TASK BRIEF — Line filter on the word "Decision": copy each matching line from the entries.

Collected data
Start of Block

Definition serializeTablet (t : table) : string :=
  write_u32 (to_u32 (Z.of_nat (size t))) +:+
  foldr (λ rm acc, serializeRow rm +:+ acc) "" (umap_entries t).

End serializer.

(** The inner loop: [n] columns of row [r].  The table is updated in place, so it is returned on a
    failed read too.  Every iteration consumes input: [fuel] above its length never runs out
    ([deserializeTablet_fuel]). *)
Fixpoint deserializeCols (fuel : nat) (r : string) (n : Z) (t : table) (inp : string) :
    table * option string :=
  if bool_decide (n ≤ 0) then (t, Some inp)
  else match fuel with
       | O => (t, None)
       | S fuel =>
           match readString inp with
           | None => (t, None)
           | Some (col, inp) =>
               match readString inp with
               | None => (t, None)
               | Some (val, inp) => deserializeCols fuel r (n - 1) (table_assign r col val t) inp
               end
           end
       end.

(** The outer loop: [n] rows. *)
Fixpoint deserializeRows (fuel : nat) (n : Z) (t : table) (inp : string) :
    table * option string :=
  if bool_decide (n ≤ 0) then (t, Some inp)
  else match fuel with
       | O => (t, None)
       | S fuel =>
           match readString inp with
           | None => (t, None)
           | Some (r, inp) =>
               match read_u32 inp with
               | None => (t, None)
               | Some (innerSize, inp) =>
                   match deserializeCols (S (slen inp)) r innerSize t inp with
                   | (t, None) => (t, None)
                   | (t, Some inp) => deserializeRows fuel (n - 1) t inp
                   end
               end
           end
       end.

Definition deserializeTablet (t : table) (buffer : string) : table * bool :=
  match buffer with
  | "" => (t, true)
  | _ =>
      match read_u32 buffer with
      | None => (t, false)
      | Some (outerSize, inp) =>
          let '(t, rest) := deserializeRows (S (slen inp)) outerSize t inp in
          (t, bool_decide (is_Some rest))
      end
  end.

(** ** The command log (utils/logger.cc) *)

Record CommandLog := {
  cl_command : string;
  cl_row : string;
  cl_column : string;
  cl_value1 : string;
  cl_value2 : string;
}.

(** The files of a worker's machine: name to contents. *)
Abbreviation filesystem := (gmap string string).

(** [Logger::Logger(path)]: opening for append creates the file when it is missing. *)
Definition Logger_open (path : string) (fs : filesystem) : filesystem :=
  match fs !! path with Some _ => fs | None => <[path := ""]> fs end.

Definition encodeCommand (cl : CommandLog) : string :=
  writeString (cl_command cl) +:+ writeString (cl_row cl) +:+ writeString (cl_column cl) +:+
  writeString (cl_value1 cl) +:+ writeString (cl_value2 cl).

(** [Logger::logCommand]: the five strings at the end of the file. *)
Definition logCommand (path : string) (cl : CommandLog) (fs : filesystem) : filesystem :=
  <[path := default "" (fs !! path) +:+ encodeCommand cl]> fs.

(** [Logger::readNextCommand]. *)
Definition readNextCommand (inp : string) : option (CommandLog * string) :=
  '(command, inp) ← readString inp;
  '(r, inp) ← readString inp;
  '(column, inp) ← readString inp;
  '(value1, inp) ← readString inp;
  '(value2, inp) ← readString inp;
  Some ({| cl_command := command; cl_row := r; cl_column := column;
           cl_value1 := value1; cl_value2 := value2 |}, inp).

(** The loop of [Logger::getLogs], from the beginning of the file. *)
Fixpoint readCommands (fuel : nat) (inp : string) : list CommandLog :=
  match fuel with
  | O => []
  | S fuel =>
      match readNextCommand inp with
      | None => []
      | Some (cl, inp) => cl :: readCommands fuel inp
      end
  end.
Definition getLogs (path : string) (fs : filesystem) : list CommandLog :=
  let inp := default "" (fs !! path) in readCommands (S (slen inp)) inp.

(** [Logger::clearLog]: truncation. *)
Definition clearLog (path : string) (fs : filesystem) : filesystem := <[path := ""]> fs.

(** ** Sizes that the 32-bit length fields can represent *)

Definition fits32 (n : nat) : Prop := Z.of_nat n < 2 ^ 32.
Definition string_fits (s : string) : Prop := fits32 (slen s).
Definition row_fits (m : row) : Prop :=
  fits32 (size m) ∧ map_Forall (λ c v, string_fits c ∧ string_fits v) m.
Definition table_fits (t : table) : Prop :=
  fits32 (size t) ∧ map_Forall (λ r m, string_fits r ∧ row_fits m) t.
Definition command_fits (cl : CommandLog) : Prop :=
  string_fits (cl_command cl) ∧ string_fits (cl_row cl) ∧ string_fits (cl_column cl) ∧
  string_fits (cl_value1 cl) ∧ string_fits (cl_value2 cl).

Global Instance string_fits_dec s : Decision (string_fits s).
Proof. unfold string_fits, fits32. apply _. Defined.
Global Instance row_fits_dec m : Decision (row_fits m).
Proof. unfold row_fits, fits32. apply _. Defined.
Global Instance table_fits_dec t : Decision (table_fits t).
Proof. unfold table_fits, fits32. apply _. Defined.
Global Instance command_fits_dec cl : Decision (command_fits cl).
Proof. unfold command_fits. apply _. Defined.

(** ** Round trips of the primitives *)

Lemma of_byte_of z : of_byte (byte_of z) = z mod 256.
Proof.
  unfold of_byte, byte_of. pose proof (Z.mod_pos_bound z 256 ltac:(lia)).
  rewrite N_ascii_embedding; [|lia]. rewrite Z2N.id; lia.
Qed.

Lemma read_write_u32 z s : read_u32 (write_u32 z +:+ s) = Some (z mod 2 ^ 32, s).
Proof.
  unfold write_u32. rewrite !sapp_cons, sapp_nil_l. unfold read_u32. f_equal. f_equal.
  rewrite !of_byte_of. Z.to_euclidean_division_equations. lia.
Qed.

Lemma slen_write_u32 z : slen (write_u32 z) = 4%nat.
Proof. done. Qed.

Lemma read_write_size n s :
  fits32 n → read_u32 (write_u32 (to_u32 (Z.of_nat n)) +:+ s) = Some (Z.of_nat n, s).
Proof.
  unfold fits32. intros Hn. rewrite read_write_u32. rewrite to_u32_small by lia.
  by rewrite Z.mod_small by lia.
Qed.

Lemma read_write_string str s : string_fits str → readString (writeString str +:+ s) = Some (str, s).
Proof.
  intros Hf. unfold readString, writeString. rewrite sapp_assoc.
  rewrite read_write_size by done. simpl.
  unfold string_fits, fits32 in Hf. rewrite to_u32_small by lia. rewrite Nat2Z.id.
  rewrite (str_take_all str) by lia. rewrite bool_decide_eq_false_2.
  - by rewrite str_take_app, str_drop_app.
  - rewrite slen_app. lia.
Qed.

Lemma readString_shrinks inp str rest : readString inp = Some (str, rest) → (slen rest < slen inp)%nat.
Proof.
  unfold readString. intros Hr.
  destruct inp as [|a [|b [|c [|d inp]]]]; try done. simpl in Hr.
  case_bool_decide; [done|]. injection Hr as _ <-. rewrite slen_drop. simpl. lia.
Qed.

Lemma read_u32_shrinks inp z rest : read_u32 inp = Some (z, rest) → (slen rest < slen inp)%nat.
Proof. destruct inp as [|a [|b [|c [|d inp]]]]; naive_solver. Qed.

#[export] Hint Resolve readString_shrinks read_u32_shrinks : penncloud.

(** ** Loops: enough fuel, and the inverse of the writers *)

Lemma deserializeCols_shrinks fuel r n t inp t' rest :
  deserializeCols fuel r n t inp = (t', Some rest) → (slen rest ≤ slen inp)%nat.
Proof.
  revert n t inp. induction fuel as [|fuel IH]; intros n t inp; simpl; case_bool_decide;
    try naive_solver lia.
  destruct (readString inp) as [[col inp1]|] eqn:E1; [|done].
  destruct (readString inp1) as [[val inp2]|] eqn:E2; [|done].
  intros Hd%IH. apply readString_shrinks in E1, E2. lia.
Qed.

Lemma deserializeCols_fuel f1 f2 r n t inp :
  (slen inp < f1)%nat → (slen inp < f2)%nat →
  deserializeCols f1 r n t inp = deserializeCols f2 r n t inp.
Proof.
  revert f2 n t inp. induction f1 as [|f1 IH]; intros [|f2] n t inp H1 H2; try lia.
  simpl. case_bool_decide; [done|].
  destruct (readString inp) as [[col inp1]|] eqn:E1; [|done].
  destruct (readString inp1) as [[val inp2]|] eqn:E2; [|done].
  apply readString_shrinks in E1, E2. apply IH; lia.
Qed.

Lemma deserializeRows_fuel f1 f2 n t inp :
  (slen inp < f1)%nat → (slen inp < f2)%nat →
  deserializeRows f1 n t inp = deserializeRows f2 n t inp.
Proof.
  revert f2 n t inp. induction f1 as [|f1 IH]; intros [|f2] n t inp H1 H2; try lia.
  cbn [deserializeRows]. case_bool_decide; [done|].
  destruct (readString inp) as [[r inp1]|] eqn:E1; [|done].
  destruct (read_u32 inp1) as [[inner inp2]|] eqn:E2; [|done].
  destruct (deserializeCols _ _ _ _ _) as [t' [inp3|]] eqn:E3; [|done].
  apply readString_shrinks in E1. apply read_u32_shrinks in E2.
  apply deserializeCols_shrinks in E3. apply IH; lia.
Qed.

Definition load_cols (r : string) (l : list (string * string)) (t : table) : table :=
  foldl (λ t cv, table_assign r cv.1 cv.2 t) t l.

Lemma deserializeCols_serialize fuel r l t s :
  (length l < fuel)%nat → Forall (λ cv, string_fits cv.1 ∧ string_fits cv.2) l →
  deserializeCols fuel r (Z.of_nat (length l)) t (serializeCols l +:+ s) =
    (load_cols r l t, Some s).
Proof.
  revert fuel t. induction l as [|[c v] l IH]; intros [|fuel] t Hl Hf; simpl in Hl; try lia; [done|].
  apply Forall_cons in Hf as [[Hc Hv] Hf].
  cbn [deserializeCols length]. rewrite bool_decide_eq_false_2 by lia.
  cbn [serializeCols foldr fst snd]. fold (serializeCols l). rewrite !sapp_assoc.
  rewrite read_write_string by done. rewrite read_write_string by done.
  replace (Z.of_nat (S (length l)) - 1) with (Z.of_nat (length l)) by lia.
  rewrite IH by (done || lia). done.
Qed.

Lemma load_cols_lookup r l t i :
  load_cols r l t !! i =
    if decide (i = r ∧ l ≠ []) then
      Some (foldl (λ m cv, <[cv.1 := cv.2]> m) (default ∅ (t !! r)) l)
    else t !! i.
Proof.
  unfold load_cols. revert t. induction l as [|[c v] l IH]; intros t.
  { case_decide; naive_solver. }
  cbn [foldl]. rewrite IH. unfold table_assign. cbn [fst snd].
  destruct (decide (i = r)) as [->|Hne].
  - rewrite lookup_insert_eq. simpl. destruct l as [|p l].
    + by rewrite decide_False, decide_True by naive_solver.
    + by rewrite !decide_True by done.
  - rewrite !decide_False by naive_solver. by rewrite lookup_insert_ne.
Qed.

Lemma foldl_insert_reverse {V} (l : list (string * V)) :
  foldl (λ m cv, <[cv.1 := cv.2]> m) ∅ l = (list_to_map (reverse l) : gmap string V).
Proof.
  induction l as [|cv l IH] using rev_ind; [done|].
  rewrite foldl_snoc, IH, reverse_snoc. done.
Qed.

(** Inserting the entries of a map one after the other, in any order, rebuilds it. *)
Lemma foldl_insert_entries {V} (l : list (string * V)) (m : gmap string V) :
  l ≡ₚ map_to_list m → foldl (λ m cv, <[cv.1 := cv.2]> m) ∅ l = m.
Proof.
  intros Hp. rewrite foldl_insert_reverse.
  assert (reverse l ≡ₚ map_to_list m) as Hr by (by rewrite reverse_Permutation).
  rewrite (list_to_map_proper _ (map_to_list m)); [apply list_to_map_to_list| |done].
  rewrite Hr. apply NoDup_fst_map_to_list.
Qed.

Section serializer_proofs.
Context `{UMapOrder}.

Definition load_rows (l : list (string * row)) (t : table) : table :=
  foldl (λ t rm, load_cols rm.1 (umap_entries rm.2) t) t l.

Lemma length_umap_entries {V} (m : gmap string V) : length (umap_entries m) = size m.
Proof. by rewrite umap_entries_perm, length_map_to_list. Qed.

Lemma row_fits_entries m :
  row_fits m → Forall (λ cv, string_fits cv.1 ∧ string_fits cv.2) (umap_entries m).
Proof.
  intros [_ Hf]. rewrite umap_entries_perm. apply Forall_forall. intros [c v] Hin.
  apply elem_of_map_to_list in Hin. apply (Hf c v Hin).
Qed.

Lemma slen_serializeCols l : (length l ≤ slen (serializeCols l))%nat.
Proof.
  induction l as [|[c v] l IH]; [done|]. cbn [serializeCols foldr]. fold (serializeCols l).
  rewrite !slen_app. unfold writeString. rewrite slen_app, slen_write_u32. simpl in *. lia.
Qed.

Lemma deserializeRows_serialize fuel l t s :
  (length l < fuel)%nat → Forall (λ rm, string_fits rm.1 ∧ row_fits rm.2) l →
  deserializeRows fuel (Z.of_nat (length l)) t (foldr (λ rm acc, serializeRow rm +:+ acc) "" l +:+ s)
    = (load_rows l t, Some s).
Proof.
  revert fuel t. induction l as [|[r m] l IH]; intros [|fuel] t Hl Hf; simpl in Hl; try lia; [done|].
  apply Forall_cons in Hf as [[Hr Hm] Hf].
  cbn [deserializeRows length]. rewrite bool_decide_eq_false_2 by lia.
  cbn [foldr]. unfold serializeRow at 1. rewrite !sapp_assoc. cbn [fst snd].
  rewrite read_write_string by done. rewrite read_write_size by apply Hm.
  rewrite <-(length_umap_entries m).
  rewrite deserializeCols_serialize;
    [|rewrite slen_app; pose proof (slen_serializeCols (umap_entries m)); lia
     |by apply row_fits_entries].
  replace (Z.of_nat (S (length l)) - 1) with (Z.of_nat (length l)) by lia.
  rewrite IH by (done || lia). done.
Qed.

End of Block

RESPONSE BOX —
Global Instance string_fits_dec s : Decision (string_fits s).
Global Instance row_fits_dec m : Decision (row_fits m).
Global Instance table_fits_dec t : Decision (table_fits t).
Global Instance command_fits_dec cl : Decision (command_fits cl).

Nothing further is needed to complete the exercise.